3. Permintaan

400 38 9
                                    

3. Permintaan

Ketika Maya memandang Sakti yang saat ini tengah menyesap kopi di hadapannya, ia langsung teringat dengan apa yang hendak ia ceritakan pada lelaki itu.

Saat ini mereka sedang berada di Kafe Amora. Letaknya tidak jauh dari tempat kerja Maya. Sengaja, Maya mengajak Sakti ke tempat ini hanya sekedar untuk meluangkan waktu sejenak. Terlalu sibuk dengan hari pertamanya kerja, Maya berpikir bahwa Sakti benar-benar kelelahan. Dilihat dari pakaian yang tidak serapi pagi tadi, wajah yang lesu, juga tatapannya yang sayu.

Saking lamanya Maya menatap wajah lelah Sakti, gadis itu tidak sadar kalau Sakti sedang mengamatinya balik. "Ma ... ya," panggil Sakti dengan ragu.

"Sa...," Maya memanggil lelaki itu, bertepatan ketika Sakti memanggilnya.

"Hah?" Sakti bermaksud menanyakan apa tujuan Maya memanggilnya.

Maya mengerjap beberapa saat. "Hah, apa?"

Mengerutkan kening sejenak, Sakti kemudian berucap, "Apa tadi?"

"Apa, apanya?" Maya jelas memasang raut muka polos yang membuat Sakti gemas sendiri.

"Gimana sih, lo? Tadi lo kenapa manggil gue? Malah hah, heh, mulu!" Sakti berseru kesal, membuat gadis di depannya ini menyengir.

Maya masih enggan untuk memulai ceritanya. Ia malah memilih menyeruput teh hangat yang terhidang cantik dalam sebuah cangkir unik. Terlihat ia ingin sekali memanjakan lidahnya dengan manis khas dari teh itu, sampai tak sadar Sakti tengah mendelik menatapnya.

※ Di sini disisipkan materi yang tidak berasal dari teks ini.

(* ===== verification/LeaseStore.v ===== *)
(** * The lease store ([runtime/sqlalchemy_store.py])

    [PostgresLeaseStore], and [PostgresCardRuntime.claim_card] again as a
    transaction, to run at the same time as others. *)
From Stdlib Require Import ZArith Ascii String.
From S2P Require Import Prelude Values UuidText Authority Models Graph PanelValidator Artifacts.
From S2P Require Import RuntimeService MemoryRuntime Pydantic Sql PostgresRuntime Transactions.
Open Scope string_scope.
Open Scope list_scope.

Section lease_store.
Context `{Oracle} `{Networkx} `{Pydantic} `{Sql}.
Context {A : Type}.

(** ** [PostgresLeaseStore] *)

(** [self._get_idempotency(session, key)]. *)
Definition select_reference (key : string) (st : PgRuntime) : option string :=
  match sql_select (fun r => bool_decide (ir_key r = key)) (pg_idempotency_records st) with
  | r :: _ => Some (ir_response_ref r)
  | [] => None
  end.

(** [if idempotency_key: cached = ...; if cached: return ...]. *)
Definition unless_recorded (key : option string) (hit : string -> txn A) (body : txn A) : txn A :=
  if truthy key then
    Select (select_reference (str_or key "")) (fun cached =>
      if truthy cached then hit (str_or cached "") else body)
  else body.

(** [if idempotency_key: self._store_idempotency(...)]. *)
Definition record_reference (key : option string) (operation response_ref : string) (k : txn A) : txn A :=
  if truthy key then
    Clock (fun t =>
      Insert (W_record (mkIdempotencyRow (str_or key "") operation response_ref t))
        (ConflictError ("idempotency key '" +:+ str_or key "" +:+ "' already exists")) k)
  else k.

Definition acquire_lease (card_id : UUID) (node_id worker_id input_pipe : string) (lease_seconds : Z)
    (idempotency_key : option string) (return_ : UUID -> A) : txn A :=
  unless_recorded idempotency_key (fun cached => checked (UUID_of_text cached) (fun i => Return (return_ i)))
  (SelectForUpdate (fun _ c => bool_decide (cd_id c = card_id)) (fun card_row =>
  match card_row with
  | None => Throw (NotFoundError ("card '" +:+ uuid_str card_id +:+ "' does not exist"))
  | Some _ =>
      Clock (fun t =>
      Select (fun st => sql_select (fun l => bool_decide (ls_card_id l = card_id) && lease_row_active t l)
                          (pg_leases st)) (fun active_lease =>
      match active_lease with
      | _ :: _ => Throw (ConflictError ("card '" +:+ uuid_str card_id +:+ "' already has an active lease"))
      | [] =>
          Fresh (fun lease_id =>
          Clock (fun claimed_at =>
          Clock (fun t =>
          checked (dt_add_seconds t lease_seconds) (fun expires_at =>
          Insert (W_lease (mkLease lease_id card_id node_id worker_id input_pipe claimed_at expires_at None))
            duplicate_key
          (record_reference idempotency_key "lease.acquire" (uuid_str lease_id)
          (Return (return_ lease_id)))))))
      end))
  end)).

Definition release_lease (lease_id : UUID) (return_ : A) : txn A :=
  Clock (fun t =>
  Release lease_id t (fun rowcount =>
  match rowcount with
  | 0 => Throw (NotFoundError ("active lease '" +:+ uuid_str lease_id +:+ "' does not exist"))
  | S _ => Return return_
  end)).
End lease_store.

(** ** [PostgresCardRuntime.claim_card], statement by statement *)
Section claim.
Context `{Oracle} `{Networkx} `{Pydantic} `{Sql}.

Definition select_lease (lease_id : UUID) (k : Lease -> txn Lease) : txn Lease :=
  Select (fun st => sql_select (fun l => bool_decide (ls_id l = lease_id)) (pg_leases st)) (fun rows =>
  match rows with
  | l :: _ => k l
  | [] => Throw (NotFoundError ("lease '" +:+ uuid_str lease_id +:+ "' does not exist"))
  end).

Definition select_single_patch_panel (k : PatchPanel -> txn Lease) : txn Lease :=
  Select (fun st => sql_rows (pg_patch_panels st)) (fun rows =>
  match rows with
  | [] => Throw (NotFoundError "no Patch Panels are registered")
  | [row] => checked (patch_panel_model_validate (pr_definition row)) k
  | _ => Throw (ConflictError "operation requires an explicit Patch Panel when multiple are registered")
  end).

Definition claim_txn (input_pipe worker_id : string) (lease_seconds : Z)
    (idempotency_key : option string) : txn Lease :=
  unless_recorded idempotency_key
    (fun cached => checked (reference "lease:" cached) (fun i => select_lease i Return))
  (select_single_patch_panel (fun pp =>
  checked (resolve_pipe_bucket pp input_pipe "input") (fun '(bucket, node_id) =>
  Clock (fun t =>
  SelectForUpdate (fun st c =>
    bool_decide (cd_current_bucket c = bucket) &&
    negb (bool_decide (cd_id c ∈ map ls_card_id (sql_select (lease_row_active t) (pg_leases st)))))
  (fun card_row =>
  match card_row with
  | None => Throw (NotFoundError ("no claimable cards in bucket '" +:+ bucket +:+ "'"))
  | Some card =>
      Clock (fun t =>
      checked (dt_add_seconds t lease_seconds) (fun expires_at =>
      Fresh (fun lease_id =>
      Clock (fun claimed_at =>
      let lease := mkLease lease_id (cd_id card) node_id worker_id input_pipe claimed_at expires_at None in
      Insert (W_lease lease) duplicate_key
      (Fresh (fun event_id =>
      Clock (fun occurred_at =>
      Insert (W_event (mkEvent event_id (cd_id card) "card_claimed" (Some worker_id)
                [("lease_id", VStr (uuid_str lease_id)); ("input_pipe", VStr input_pipe)] occurred_at))
        duplicate_key
      (record_reference idempotency_key "card.claim" ("lease:" +:+ uuid_str lease_id)
      (Return lease)))))))))
  end))))).
End claim.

"Giliran gue nanya, malah diduain sama tehnya," Sakti berkomentar. Disela Maya menyeruput minumannya, bibirnya tertarik. Lagi-lagi, Sakti berkomentar, "Untung bener cangkir lo, bisa disenyumin sedeket itu."

Maya menukikkan alisnya, menjauhkan cangkir itu pada bibirnya. "Hah?"

Merotasikan bola mata, Sakti akhirnya memilih diam. Tetapi, melihat wajah Maya yang sedang berada pada hormon 'ingin tahu' tertinggi, ia jadi tak tega mengabaikannya. "Kayanya, lo perlu terapi, deh."

Dengan santai, Maya bertanya, "Kenapa?"

"Otak lo udah masuk lima besar kategori otak terlemot di dunia," jawab Sakti. Jelas ia hanya mengada-ngada.

"Bisa serius dikit gak, sih?" Sakti terperangah karena Maya tiba-tiba menyemprot kalimat yang menunjukan kalau gadis itu sedang marah.

"Kok marah, sih?" Maya hanya diam tak menanggapi. "Orang gue bener, kok. Selama seperkian menit berlalu, gue gak nyambung sama apa yang lo omongin tahu, nggak?! Pas gue nanya balik, malah hah, heh, mulu. Dan sekarang, lo malah marah?! What the hell, dosa apa aku punya teman seperti dirimu, wahai Maya?" Sakti berujar dengan raut memelas.

Maya mencebikkan bibir sekilas. "Aku...," Sakti menebak bahwa Maya sedang sangat ragu untuk melanjutkan kalimatnya.

Seringaian tipis kemudian terulas pada wajah Sakti. "Oh, atau lo mau nyatain perasaan ke gue, ya? Makanya dari tadi gugup, gemeter, ngelamun, lemot gitu. Wah, daebak. Jadi selama ini lo diem-diem suk--" Belum sempat Sakti menyelesaikan kalimatnya, bibirnya sudah dimasuki secara paksa oleh irisan bulat-bulat kentang goreng milik Maya.

Sakti sempat tersedak sebentar. "Anjwir dah lo, May. Gwe hwampir keselek."

"Sekali lagi kamu ngomong gak penting, bukan kentang goreng ini yang masuk. Tapi sepatu aku!" ancam Maya tajam.

Sakti menelan makanan di mulutnya itu dengan susah payah. Setelah selesai, ia meneguk minumannya sendiri. Matanya memandangi Maya yang sedang menyuapkan potongan-potongan kentang goreng itu ke mulutnya sendiri dengan pelan. "May, lo makan kentang goreng mulu, gak suka makanan lain apa gimana?"